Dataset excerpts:
┏━━
(** * UNF training loop: a shallow embedding of [training/learner.py]

    The development follows [Trainer] of [src/UNF/training/learner.py]:
    Python values, floats, tensors of token ids, the external collaborators
    (model, loss, metric, optimizer, scheduler), the metric tracker and the
    checkpointer, then the methods of [Trainer] in a state-and-exception
    monad, and finally the properties of the training loop. *)

From Stdlib Require Import ZArith QArith Ascii String List Lia.
From stdpp Require Import base gmap strings list fin_maps.

Local Open Scope string_scope.
Local Open Scope Z_scope.

(** ** Python exceptions and results *)

Inductive pyerr : Type :=
| ValueError (msg : string)
| KeyError (key : string)
| UnboundLocalError (name : string)
| AttributeError (name : string)
| IndexError
| TypeError
| ZeroDivisionError
| RuntimeError
| FileNotFoundError
| PyException (msg : string).

Inductive result (A : Type) : Type :=
| Ok (a : A)
| Raise (e : pyerr).
Arguments Ok {A} a.
Arguments Raise {A} e.

Definition is_ok {A} (r : result A) : bool :=
  match r with Ok _ => true | Raise _ => false end.

(** ** Floats

    A Python float is modelled by its value: a rational, an infinity or
    NaN.  Rounding is not modelled; the special values behave as in IEEE
    arithmetic, and float division by zero raises as in Python. *)

Inductive pyfloat : Type :=
| FNaN
| FInf (negative : bool)
| FNum (q : Q).
(** X18.  [POST /take_notes] never throws.  When [paperUrl] or [name] is
    missing or empty it answers 400 and calls nothing.  When both are
    there it runs [takeNotes] once, with the parsed page numbers or with
    none, and answers 200 with the notes when it returns them; when it
    throws, the error is logged and the answer is 500 with a non-empty
    message: the message of the error when it has a non-empty one (an
    [Error], or a rejection value with a [message]), and "Internal Server
    Error" otherwise. *)
Theorem post_take_notes_always_responds (w : World)
        (body : Routes.TakeNotesBody) (st : State) :
  exists tr st' response,
    Routes.post_take_notes w body st = (tr, st', inr response)
    /\ if truthy_opt (Routes.body_paperUrl body)
          && truthy_opt (Routes.body_name body)
       then
         exists paperUrl name tr1 result,
           Routes.body_paperUrl body = Some paperUrl
           /\ Routes.body_name body = Some name
           /\ takeNotes w paperUrl name
                (Some (if truthy_opt (Routes.body_pagesToDelete body)
                       then Server.processPagesToDelete
                              (default "" (Routes.body_pagesToDelete body))
                       else [])) st
              = (tr1, st', result)
           /\ match result with
              | inr notes =>
                  response = Routes.SendNotes 200 notes /\ tr = tr1
              | inl e =>
                  tr = tr1 ++ [Console LError "/take_notes error:" e]
                  /\ exists error,
                      response = Routes.JsonError 500 error
                      /\ truthy error = true
                      /\ error
                         = match e with
                           | Error message =>
                               if truthy message then message
                               else "Internal Server Error"
                           | Rejection reason =>
                               match rejectionMessage w reason with
                               | Some message =>
                                   if truthy message then message
                                   else "Internal Server Error"
                               | None => "Internal Server Error"
                               end
                           end
              end
       else
         response = Routes.JsonError 400
                      "Missing required fields: paperUrl, name"
         /\ tr = [] /\ st' = st.
Proof.
  unfold Routes.post_take_notes.
  destruct (Routes.body_paperUrl body) as [paperUrl|];
    [|do 3 eexists; split; [reflexivity|]; repeat split].
  destruct (Routes.body_name body) as [name|];
    [|do 3 eexists; split; [reflexivity|]; cbn [truthy_opt];
      rewrite andb_false_r; repeat split].
  cbn [truthy_opt].
  destruct (truthy paperUrl && truthy name) eqn:Hfields;
    [|do 3 eexists; split; [reflexivity|]; repeat split].
  match goal with
  | |- context [takeNotes w paperUrl name ?pages] =>
      destruct (takeNotes w paperUrl name pages st) as [[tr1 st1] [e|notes]]
        eqn:Hrun
  end.
  - do 3 eexists. split.
    + unfold try_catch, bind. rewrite Hrun. reflexivity.
    + exists paperUrl, name. do 2 eexists.
      split; [reflexivity|]. split; [reflexivity|].
      split.
      * destruct (truthy_opt (Routes.body_pagesToDelete body)); exact Hrun.
      * split; [reflexivity|]. eexists. split; [reflexivity|].
        split; [apply message_or_truthy|apply message_or_cases].
  - do 3 eexists. split.
    + unfold try_catch, bind. rewrite Hrun. reflexivity.
    + exists paperUrl, name. do 2 eexists.
      split; [reflexivity|]. split; [reflexivity|].
      split.
      * destruct (truthy_opt (Routes.body_pagesToDelete body)); exact Hrun.
      * split; [reflexivity|]. cbn. apply app_nil_r.
Qed.
(** C8.  As soon as a [fetch] has made its first step, the first thing
    it did was to purge the queue: the purge comes before every request
    and every push.  Whatever pages the queue still held from an earlier
    run, the store has since grown by exactly the pages pushed during
    this fetch, in order, and each of them is the body of a response
    received during this fetch. *)
Theorem purge_before_fetch {item : Type} (json_loads : string → exn + list item)
    (self : GitHub) (from_date : option datetime) (w0 : State) (n : nat) :
  let w := (run (fetch_step json_loads self) (S n) (F_created from_date) w0).2 in
  ∃ evs,
    trace w = (trace w0 ++ EvPurge :: evs)%list
    ∧ cache w = (λ entries, (entries ++ pushes_of evs)%list) <$> cache w0
    ∧ Forall (λ raw, ∃ r, inr r ∈ answers (net w0) (clock w0) (requests_of evs)
                          ∧ raw = text r) (pushes_of evs).
Proof.
  rewrite run_S.
  pose proof (fetch_step_inv json_loads self w0 (F_created from_date) w0 eq_refl) as H1.
  pose proof (fetch_step_started json_loads self (F_created from_date) w0) as H2.
  destruct (fetch_step json_loads self (F_created from_date) w0) as [[sig g1] w1] eqn:E.
  simpl in H1, H2.
  assert (sig = Continue) as ->.
  { simpl in E. unfold fetch_enter, _purge_cache_queue, get_issues in E. unfold_m.
    by injection E as <- _ _. }
  pose proof (run_preserves (fetch_step json_loads self)
    (λ g w, fetch_inv json_loads w0 g w ∧ ∀ d, g ≠ F_created d)) as Hrun.
  specialize (Hrun (λ g w H, conj (fetch_step_inv json_loads self w0 g w (proj1 H))
                               (fetch_step_started json_loads self g w)) n g1 w1 (conj H1 H2)).
  destruct (run (fetch_step json_loads self) n g1 w1) as [[[ys st] g] w].
  simpl in *. destruct Hrun as [Hinv Hg].
  destruct g as [d|gi|gi raw issues|]; [by destruct (Hg d)| | |].
  all: destruct Hinv as (_ & _ & evs & Ht & _ & Hs & Hfrom & _); by exists evs.
Qed.
(** ** Clustering *)

Lemma cluster_step_length (cs : list Q) (w : Word) :
  (length (cluster_step cs w) <= S (length cs))%nat.
Proof.
  destruct (cluster_step_cases cs w) as [(j & c & _ & _ & _ & ->)|[_ ->]].
  - rewrite length_insert. lia.
  - rewrite length_app. simpl. lia.
Qed.

Lemma cluster_length (data : list Word) : (length (cluster data) <= length data)%nat.
Proof.
  unfold cluster.
  assert (H : forall cs, (length (fold_left cluster_step data cs)
                          <= length cs + length data)%nat).
  { induction data as [|w r IH]; intros cs; simpl; [lia|].
    specialize (IH (cluster_step cs w)).
    pose proof (cluster_step_length cs w). lia. }
  apply (H []).
Qed.

Lemma refine_centers_In (z : Z) (cs : list Q) :
  In z (refine_centers cs) <-> exists c, In c cs /\ z = quantize c.
Proof.
  unfold refine_centers. rewrite !sorted_set_In, in_map_iff.
  split; intros (c & H1 & H2); exists c; auto.
Qed.

Lemma refine_centers_length (cs : list Q) :
  (length (refine_centers cs) <= length cs)%nat.
Proof.
  unfold refine_centers.
  pose proof (sorted_set_length (sorted_set (map quantize cs))).
  pose proof (sorted_set_length (map quantize cs)).
  rewrite length_map in *. lia.
Qed.

(** ** Cell contents *)

Lemma string_app_assoc (a b c : string) : (a ++ b) ++ c = a ++ (b ++ c).
Proof. induction a as [|x a IH]; simpl; [reflexivity|now rewrite IH]. Qed.

Lemma join_snoc (sep x : string) (l : list string) :
  l <> [] -> PyStr.join sep (l ++ [x]) = PyStr.join sep l ++ (sep ++ x).
Proof.
  induction l as [|y l' IH]; [congruence|]. intros _.
  destruct l' as [|z l'']; [reflexivity|].
  change ((y :: z :: l'') ++ [x])%list with (y :: (z :: l'') ++ [x])%list.
  change ((z :: l'') ++ [x])%list with (z :: (l'' ++ [x]))%list.
  rewrite !join_cons2.
  change (z :: l'' ++ [x])%list with ((z :: l'') ++ [x])%list.
  rewrite IH by discriminate. now rewrite !string_app_assoc.
Qed.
┗━━
Problem: Please copy, word for word, every line from the first line of the records through the line containing "(msg : string).", with both of those lines included and nothing else.

Response to this task:
(** * UNF training loop: a shallow embedding of [training/learner.py]

    The development follows [Trainer] of [src/UNF/training/learner.py]:
    Python values, floats, tensors of token ids, the external collaborators
    (model, loss, metric, optimizer, scheduler), the metric tracker and the
    checkpointer, then the methods of [Trainer] in a state-and-exception
    monad, and finally the properties of the training loop. *)

From Stdlib Require Import ZArith QArith Ascii String List Lia.
From stdpp Require Import base gmap strings list fin_maps.

Local Open Scope string_scope.
Local Open Scope Z_scope.

(** ** Python exceptions and results *)

Inductive pyerr : Type :=
| ValueError (msg : string)
| KeyError (key : string)
| UnboundLocalError (name : string)
| AttributeError (name : string)
| IndexError
| TypeError
| ZeroDivisionError
| RuntimeError
| FileNotFoundError
| PyException (msg : string).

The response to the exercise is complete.